Spesso oscurato da altri paesi, ma non ho bisogno di citare quali autentici monumenti della musica abbia partorito, non va dimenticato come il Canada possa veicolare artisti meno conosciuti che meritano la nostra attenzione: ogi infatti parliamo di Leif Vollebekk, che arriva da Montreal.
A proposito di citazioni, aggrada sapere che l’artista stesso citi Nick Drake o Townes Van Zandt (oltre all’omnipresente Dylan) tra le sue influenze ed infatti è spesso definito come un indie folk singer e, forse più correttamente, un autore folk pop.

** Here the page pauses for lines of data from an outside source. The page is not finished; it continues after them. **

(** [compareNumber] orders by rank, and within the finite numbers by [<]. *)
Lemma compareNumber_rank (a b : float) :
  compareNumber a b =
  match numberRank a ?= numberRank b with
  | Lt => -1
  | Gt => 1
  | Eq => if numberRank a =? 2 then ascending a b else 0
  end.
Proof.
  destruct (is_finite a && is_finite b) eqn:Hfin.
  - apply andb_true_iff in Hfin as [Ha Hb].
    pose proof (compareFiniteNumber_finite a b Ha Hb) as Hcmp.
    rewrite ascending_spec in *.
    unfold compareNumber, chainComparers, compareNanFirst, compareNegativeInfinityFirst,
      comparePositiveInfinityFirst, invertComparer, constFirstComparer,
      conditionFirstComparer, compareEqual, isNaN, numberRank.
    rewrite Hcmp. rewrite is_finite_spec in Ha, Hb.
    rewrite !is_nan_spec, !eqb_neg_infinity_spec, !eqb_infinity_spec.
    generalize (threeWay (SFcompare (Prim2SF a) (Prim2SF b))). intros z.
    destruct (Prim2SF a) as [sa|sa| |sa ma ea], (Prim2SF b) as [sb|sb| |sb mb eb];
      try discriminate; simpl;
      destruct (Z.eqb_spec z 0) as [-> | Hz]; reflexivity.
  - unfold compareNumber, chainComparers, compareNanFirst, compareNegativeInfinityFirst,
      comparePositiveInfinityFirst, invertComparer, constFirstComparer,
      conditionFirstComparer, compareEqual, compareFiniteNumber, isNaN, isFinite, numberRank.
    rewrite Hfin. rewrite !is_finite_spec in Hfin.
    rewrite !is_nan_spec, !eqb_neg_infinity_spec, !eqb_infinity_spec.
    destruct (Prim2SF a) as [sa|sa| |sa ma ea], (Prim2SF b) as [sb|sb| |sb mb eb];
      try discriminate; try destruct sa; try destruct sb; reflexivity.
Qed.

(** Lengths and indices: [compareNumber] on integers below [2^53]. *)
Lemma numberRank_finite (a : float) : is_finite a = true -> numberRank a = 2.
Proof.
  rewrite is_finite_spec. unfold numberRank.
  rewrite is_nan_spec, eqb_neg_infinity_spec, eqb_infinity_spec.
  destruct (Prim2SF a); try discriminate; reflexivity.
Qed.

Lemma compareNumber_number_of_Z (n m : Z) :
  0 <= n < 2 ^ 53 -> 0 <= m < 2 ^ 53 ->
  compareNumber (number_of_Z n) (number_of_Z m) = Z.sgn (n - m).
Proof.
  intros Hn Hm. rewrite compareNumber_rank.
  rewrite !numberRank_finite by (apply is_finite_number_of_Z; assumption). simpl.
  rewrite ascending_spec. now apply threeWay_number_of_Z.
Qed.

(** ** [arrayComparer] *)

Section ArrayComparer.
Context {T : Type} (itemComparer : Comparer T).

Lemma arrayComparerFrom_first_nonzero (a b : list T) (i : nat) (x y : T) :
  a !! i = Some x -> b !! i = Some y -> itemComparer x y <> 0 ->
  (forall j xj yj, (j < i)%nat -> a !! j = Some xj -> b !! j = Some yj ->
                   itemComparer xj yj = 0) ->
  forall remaining index,
    (index + remaining = Nat.min (length a) (length b))%nat -> (index <= i)%nat ->
    arrayComparerFrom itemComparer remaining index a b = itemComparer x y.
Proof.
  intros Ha Hb Hne Hzero.
  pose proof (lookup_lt_Some _ _ _ Ha) as Hia.
  pose proof (lookup_lt_Some _ _ _ Hb) as Hib.
  induction remaining as [|remaining IH]; intros index Hsum Hle.
  - lia.
  - simpl.
    destruct (a !! index) as [xi|] eqn:Hxi;
      [| apply lookup_ge_None in Hxi; lia].
    destruct (b !! index) as [yi|] eqn:Hyi;
      [| apply lookup_ge_None in Hyi; lia].
    destruct (Nat.eq_dec index i) as [-> | Hneq].
    + rewrite Ha in Hxi. rewrite Hb in Hyi. inversion Hxi; inversion Hyi; subst.
      destruct (Z.eqb_spec (itemComparer xi yi) 0); [contradiction | reflexivity].
    + rewrite (Hzero index xi yi) by (assumption || lia). simpl.
      apply IH; lia.
Qed.

Lemma arrayComparerFrom_all_zero (a b : list T) :
  (forall j xj yj, a !! j = Some xj -> b !! j = Some yj -> itemComparer xj yj = 0) ->
  forall remaining index,
    arrayComparerFrom itemComparer remaining index a b =
    compareNumber (number_of_nat (length a)) (number_of_nat (length b)).
Proof.
  intros Hzero. induction remaining as [|remaining IH]; intros index; simpl.
  - reflexivity.
  - destruct (a !! index) as [xi|] eqn:Hxi; [|reflexivity].
    destruct (b !! index) as [yi|] eqn:Hyi; [|reflexivity].
    rewrite (Hzero index xi yi) by assumption. simpl. apply IH.
Qed.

Ascoltando però il suo nuovo lavoro, si percepisce facilmente la volontà di arricchire gli arrangiamenti, usufruendo spesso della corposità di orchestrazioni ben congegnate.
Rimane centrale l’utilizzo del pianoforte ed una modalità compositiva che potrebbe ricordare un certo Marc Cohn o, nelle composizioni più pop, il più recente David Gray, senza dimenticare che potrebbe fare proseliti tra gli amanti, come il sottoscritto, di Ryan Adams (ovviamente attenzione al nome senza la “B” prima di “Ryan”).
L’album vince e convince nella componente più difficile di un lavoro da songwriter ovvero nella parte compositiva: non basta apprezzare infatti le pur presenti apprezzabili doti vocali del nostre e gli arrangiamenti ben calibrati, ma servono sopratutto le cosiddette “canzoni”, che non mancano in questo nuovo album.
Il tono per lo più nostalgico e malinconico dei brani è un perfetto viatico per l’autunno a venire.